A vacinação ainda está muito restrita e o ritmo de produção de vacinas é lento. O Brasil tem expertise para produzir muito mais vacinas, desde que o Governo Federal tivesse investido nisso alguns meses atrás. Além de não investir, o Brasil boicotou a Índia e a África do Sul na Organização Mundial do Comercio, que estavam propondo uma quebra parcial de patentes enquanto durasse a pandemia. Isso possibilitaria que fabricássemos aqui no Brasil os vários tipos de vacinas que surgiram, inclusive as mais sofisticadas, com tecnologia mais moderna.

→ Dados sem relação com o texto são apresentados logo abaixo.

(** [d'] is [d] with the trade [tr] and all its consequences. *)
Record Settled (i : UUID) (tr : TradeRow) (d d' : DB) : Prop := {
  se_new : db_trades d !! i = None;
  se_refs : refers d tr;
  se_trades : db_trades d' = <[i := tr]> (db_trades d);
  se_orders : ∃ ot om, db_orders d !! tr_TakerOrderID tr = Some ot ∧
    let m := <[tr_TakerOrderID tr := fillRow (tr_Quantity tr) ot]> (db_orders d) in
    m !! tr_MakerOrderID tr = Some om ∧
    db_orders d' = <[tr_MakerOrderID tr := fillRow (tr_Quantity tr) om]> m;
  se_rows : ∀ j o, db_orders d' !! j = Some o → row_ok o;
  se_users : ∃ ub us, db_users d !! tr_BuyerID tr = Some ub ∧ costOf tr ≤ u_Balance ub ∧
    let m := <[tr_BuyerID tr := set_Balance (u_Balance ub - costOf tr) ub]> (db_users d) in
    m !! tr_SellerID tr = Some us ∧
    db_users d' = <[tr_SellerID tr := set_Balance (u_Balance us + costOf tr) us]> m;
  se_shares : ∀ k, sharesOf d' k = sharesOf d k + shareOf k tr;
  se_events : ∃ ev, db_events d !! tr_EventID tr = Some ev ∧
    db_events d' = <[tr_EventID tr := add_Volume (costOf tr) ev]> (db_events d);
  se_ledger : db_transactions d' = db_transactions d ++ ledgerRows i tr
}.

(** ** Success of a transaction body *)

Section body.
Context `{Packages} `{Network}.

Lemma tbind_inr {A B} (m : TX A) (k : A → TX B) t d b t2 d2 :
  tbind m k t d = (inr b, t2, d2) → ∃ a t1 d1, m t d = (inr a, t1, d1) ∧ k a t1 d1 = (inr b, t2, d2).
Proof. unfold tbind. destruct (m t d) as [[[e|a] t1] d1]; [intros [=]|]. eauto 6. Qed.

Lemma exec_inr {A} (s : Stmt A) t d a d' : exec s t d = (inr a, d') → s d = inr (a, d').
Proof. unfold exec. destruct (net t); [|intros [=]..]. destruct (s d) as [|[? ?]]; [intros [=]|]. by intros [= -> ->]. Qed.

Lemma query_inr {A} what (s : Stmt A) t d a t' d' :
  query what s t d = (inr a, t', d') → s d = inr (a, d').
Proof.
  intros (r & t1 & d1 & Hr & Hk)%tbind_inr. unfold try in Hr. destruct (exec s t d) as [x dx] eqn:E.
  injection Hr as -> _ ->. destruct r as [e|a']; [discriminate Hk|]. injection Hk as -> _ ->. by apply exec_inr in E.
Qed.

Lemma parse_inr what s t d a t' d' : parse what s t d = (inr a, t', d') → uuid_Parse s = Some a ∧ t' = t ∧ d' = d.
Proof. unfold parse. destruct (uuid_Parse s); [|intros [=]]. by intros [= -> -> ->]. Qed.

Context `{!PackageLaws}.

Lemma toInt64_inr what k t d a t' d' :
  0 ≤ k < 1000000000000 → toInt64 what (k * share) t d = (inr a, t', d') → a = k ∧ t' = t ∧ d' = d.
Proof.
  intros Hk. unfold toInt64, numericToInt64. simpl.
  rewrite (float64_exact (numericOfColumn (k * share)) k).
  - by intros [= -> -> ->].
  - by repeat split.
  - lia.
Qed.

Lemma status_fill kq kf q :
  0 ≤ kf → 0 < q →
  status_of (kq * share) (kf * share + q * share) = if kq <=? kf + q then StatusFilled else StatusPartial.
Proof.
  intros Hf Hq. unfold status_of. rewrite (proj2 (Z.eqb_neq _ _)) by (unfold share; lia).
  destruct (Z.leb_spec kq (kf + q)) as [Hle|Hgt].
  - rewrite (proj2 (Z.leb_le _ _)); [done|unfold share; lia].
  - rewrite (proj2 (Z.leb_gt _ _)); [done|unfold share; lia].
Qed.

Lemma row_ok_fill o q :
  row_ok o → 0 < q → decimal_ok (or_FilledQuantity o + q * share) = true → row_ok (fillRow (q * share) o).
Proof.
  intros [(kq & Eq & Hkq) (kf & Ef & Hkf) Hrem Hst] Hq Hok.
  apply Z.ltb_lt in Hok. rewrite Ef in Hok. unfold decimal_limit, share in Hok.
  assert (kf + q < 1000000000000) as Hlt by lia.
  constructor.
  - by exists kq.
  - exists (kf + q). split; [|lia]. unfold fillRow, set_fill, or_FilledQuantity at 1. rewrite Ef. ring.
  - done.
  - by right.
Qed.

(** One order of a trade: the row is the filled row. *)
Lemma applyOrderFill_inr what i q t d a t' d' o :
  (∀ i o, db_orders d !! i = Some o → row_ok o) → db_orders d !! i = Some o → 0 < q < 1000000000000 →
  applyOrderFill what i q t d = (inr a, t', d') →
  d' = with_dborders (<[i := fillRow (q * share) o]>) d ∧
  ∀ i o, db_orders d' !! i = Some o → row_ok o.
Proof.
  intros Hrows Ho Hq Hrun. unfold applyOrderFill in Hrun.
  apply tbind_inr in Hrun as (o' & t1 & d1 & [Ho' ->]%query_inr%GetOrderByID_inr & Hrun). simplify_eq.
  destruct (Hrows i o Ho) as [(kq & Eq & Hkq) (kf & Ef & Hkf) Hrem Hst].
  apply tbind_inr in Hrun as (c & t2 & d2 & Hc & Hrun). rewrite Ef in Hc.
  apply toInt64_inr in Hc as (-> & -> & ->); [|done].
  apply tbind_inr in Hrun as (n & t3 & d3 & Hn & Hrun). rewrite Eq in Hn.
  apply toInt64_inr in Hn as (-> & -> & ->); [|lia].
  rewrite add64_id in Hrun by (unfold in64, min_int64, max_int64; lia).
  apply query_inr, UpdateOrderFill_inr in Hrun as [[? _]|(o' & Ho2 & Hok & ->)]; [congruence|]. simplify_eq.
  rewrite units_int in Hok |- *.
  assert (set_fill (or_FilledQuantity o + q * share) (Z.max (or_Quantity o - (or_FilledQuantity o + q * share)) 0)
    (if kq <=? kf + q then StatusFilled else StatusPartial) o = fillRow (q * share) o) as ->.
  { unfold fillRow. f_equal. rewrite Eq, Ef. symmetry. apply status_fill; lia. }
  split; [done|]. simpl. intros j oj [[<- <-]|[Hne Hj]]%lookup_insert_Some; [|by eapply Hrows].
  apply row_ok_fill; [by eapply Hrows|lia|done].
Qed.

(** The row of a trade, once its ids are parsed. *)
Record parsed (trade : Trade) (i : UUID) (tr : TradeRow) : Prop := {
  pa_id : uuid_Parse (t_ID trade) = Some i;
  pa_event : uuid_Parse (t_EventID trade) = Some (tr_EventID tr);
  pa_buyer : uuid_Parse (t_BuyerID trade) = Some (tr_BuyerID tr);
  pa_seller : uuid_Parse (t_SellerID trade) = Some (tr_SellerID tr);
  pa_taker : uuid_Parse (t_OrderID trade) = Some (tr_TakerOrderID tr);
  pa_maker : uuid_Parse (t_MatchOrderID trade) = Some (tr_MakerOrderID tr);
  pa_outcome : tr_Outcome tr = t_Outcome trade;
  pa_side : tr_TakerSide tr = t_TakerSide trade;
  pa_quantity : tr_Quantity tr = t_Quantity trade * share;
  pa_price : tr_Price tr = t_Price trade * tick4
}.

Lemma sharesOf_insert d k r k' :
  sharesOf (with_dbpositions (<[k := r]>) d) k' = if decide (k' = k) then pr_Shares r else sharesOf d k'.
Proof.
  unfold sharesOf. simpl. destruct (decide (k' = k)) as [->|Hne]; [by rewrite lookup_insert_eq|].
  by rewrite lookup_insert_ne.
Qed.

Lemma payTrade_inr b s total t d a t' d' :
  is_Some (db_users d !! s) → payTrade b s total t d = (inr a, t', d') →
  ∃ ub us, db_users d !! b = Some ub ∧ total * tick4 ≤ u_Balance ub ∧
    let m := <[b := set_Balance (u_Balance ub - total * tick4) ub]> (db_users d) in
    m !! s = Some us ∧ d' = with_users (λ _, <[s := set_Balance (u_Balance us + total * tick4) us]> m) d.
Proof.
  intros Hs Hrun. apply tbind_inr in Hrun as (k & t1 & d1 & Hk & Hrun).
  apply query_inr, DeductBalance_inr in Hk as [[-> ->]|(-> & ub & Hub & Hle & ->)]; [discriminate Hrun|].
  exists ub. rewrite units_scaled in *. simpl in Hrun.
  apply query_inr, AddBalance_inr in Hrun as [[Hn _]|(us & Hus & ->)].
  - exfalso. simpl in Hn. apply lookup_insert_None in Hn as [Hn _]. rewrite Hn in Hs. by destruct Hs.
  - exists us. rewrite units_scaled. done.
Qed.

Lemma movePositions_inr b s ev trade t d a t' d' :
  movePositions b s ev trade t d = (inr a, t', d') →
  (∃ f, d' = with_dbpositions f d) ∧
  ∀ k, sharesOf d' k = sharesOf d k
    + (if decide (k = (b, ev, t_Outcome trade)) then t_Quantity trade * share else 0)
    - (if decide (k = (s, ev, t_Outcome trade)) then t_Quantity trade * share else 0).
Proof.
  intros Hrun. apply tbind_inr in Hrun as (? & t1 & d1 & Hx1 & Hx2).
  apply query_inr, UpsertPosition_inr in Hx1 as [avg1 ->].
  apply query_inr, UpsertPosition_inr in Hx2 as [avg2 ->]. split.
  - eexists (λ _, _). reflexivity.
  - intros k. rewrite !sharesOf_insert, !units_int. simpl. repeat case_decide; simplify_eq/=; lia.
Qed.

Lemma enterLedger_inr i b s tk mk trade total t d a t' d' :
  enterLedger i b s tk mk trade total t d = (inr a, t', d') →
  d' = with_transactions (λ l, l ++
    [mkTransactionRow b tk i "BUY" (Some (t_Quantity trade * share)) (Some (t_Price trade * tick4))
       (total * tick4) (t_Outcome trade);
     mkTransactionRow s mk i "SELL" (Some (t_Quantity trade * share)) (Some (t_Price trade * tick4))
       (total * tick4) (t_Outcome trade)]) d.
Proof.
  intros Hrun. apply tbind_inr in Hrun as (? & t1 & d1 & Hx1 & Hx2).
  apply query_inr, InsertTransaction_inr in Hx1 as ->; [|done..].
  apply query_inr, InsertTransaction_inr in Hx2 as ->; [|done..].
  unfold with_transactions, transactionRow. simpl. by rewrite <- app_assoc.
Qed.

(** A body that ends in a commit has settled the trade. *)
Lemma settleBody_true trade t d t' d' :
  Projection d → 0 < t_Quantity trade → in64 (t_Quantity trade * t_Price trade) →
  settleBody trade t d = (inr true, t', d') →
  ∃ i tr, parsed trade i tr ∧ Settled i tr d d'.
Proof.
  intros HP Hq Hc Hrun. unfold settleBody in Hrun.
  apply tbind_inr in Hrun as (i & ? & ? & (Hi & -> & ->)%parse_inr & Hrun).
  apply tbind_inr in Hrun as (ev & ? & ? & (Hev & -> & ->)%parse_inr & Hrun).
  apply tbind_inr in Hrun as (b & ? & ? & (Hb & -> & ->)%parse_inr & Hrun).
  apply tbind_inr in Hrun as (s & ? & ? & (Hs & -> & ->)%parse_inr & Hrun).
  apply tbind_inr in Hrun as (tk & ? & ? & (Htk & -> & ->)%parse_inr & Hrun).
  apply tbind_inr in Hrun as (mk & ? & ? & (Hmk & -> & ->)%parse_inr & Hrun).
  apply tbind_inr in Hrun as (ins & t1 & d1 & Hins & Hrun). unfold try in Hins.
  set (p := mkInsertTrade _ _ _ _ _ _ _ _ _ _) in Hins.
  destruct (exec (InsertTrade p) t d) as [r dx] eqn:E. injection Hins as -> _ ->.
  destruct ins as [e|[]]; [by destruct (isUniqueViolation e)|].
  exists i, (tradeRow p). apply exec_inr, InsertTrade_inr in E as (Hnew & Hrefs & Hok & ->).
  split; [by constructor|].
  assert (costOf (tradeRow p) = t_Quantity trade * t_Price trade * tick4) as Hcost by by apply costOf_exact.
  assert (t_Quantity trade < 1000000000000) as Hlt.
  { apply Z.ltb_lt in Hok. change (tr_Quantity (tradeRow p)) with (t_Quantity trade * share) in Hok.
    unfold decimal_limit, share in Hok. lia. }
  rewrite mul64_id in Hrun by done. destruct (ref_taker _ _ Hrefs) as [ot Hot].
  apply tbind_inr in Hrun as (? & t2 & d2 & Hx2 & Hrun).
  apply (applyOrderFill_inr _ _ _ _ _ _ _ _ ot) in Hx2 as (-> & Hrows); [|apply HP|done|done].
  assert (is_Some (<[tk := fillRow (t_Quantity trade * share) ot]> (db_orders d) !! mk)) as [om Hom].
  { destruct (ref_maker _ _ Hrefs) as [om0 Hom0]. apply lookup_insert_is_Some'. right. by exists om0. }
  apply tbind_inr in Hrun as (? & t3 & d3 & Hx3 & Hrun).
  apply (applyOrderFill_inr _ _ _ _ _ _ _ _ om) in Hx3 as (-> & Hrows'); [|done|done|done].
  apply tbind_inr in Hrun as (? & t4 & d4 & Hx4 & Hrun).
  apply payTrade_inr in Hx4 as (ub & us & Hub & Hle & Hus & ->); [|apply Hrefs].
  apply tbind_inr in Hrun as (? & t5 & d5 & Hx5 & Hrun). apply movePositions_inr in Hx5 as [[f ->] Hsh].
  apply tbind_inr in Hrun as (? & t6 & d6 & Hx6 & Hrun). apply enterLedger_inr in Hx6 as ->.
  apply tbind_inr in Hrun as (? & t7 & d7 & Hx7 & Hrun). injection Hrun as _ ->. simpl in *.
  destruct (ref_event _ _ Hrefs : is_Some (db_events d !! ev)) as [ev0 Hev0].
  apply query_inr, IncrementEventVolume_inr in Hx7 as [[Hn _]|(ev1 & Hev1 & ->)]; [simpl in Hn; congruence|].
  rewrite units_scaled in *. constructor; simpl; rewrite ?Hcost; try done; eauto 10.
  - intros k. etransitivity; [exact (Hsh k)|]. symmetry. apply Z.add_sub_assoc.
  - unfold ledgerRows. by rewrite Hcost.
Qed.
End body.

O mínimo que podemos exigir dos governadores e prefeitos é que pressionem o Governo Federal e o parlamento para mudar a política e lutarmos a nível internacional pela quebra das patentes das vacinas. É a forma mais rápida que temos para vacinar pelo menos 80 % da população e evitarmos o surgimento de novas cepas virais no Brasil. Diga-se de passagem, a quebra de patentes já ocorreu antes, com o apoio do Brasil, no caso da epidemia de HIV. E o resultado foi uma diminuição acentuada no número de mortos por Aids no Brasil e no mundo.

Ampliar a vacinação e as medidas de isolamento social são a única forma de acabarmos com o genocídio do povo brasileiro e paulista. Esperarmos o declínio natural da epidemia (que em algum momento vai acontecer) é sinônimo de, talvez, mais 100 ou 200 mil mortos. Todos vamos pagar esta conta.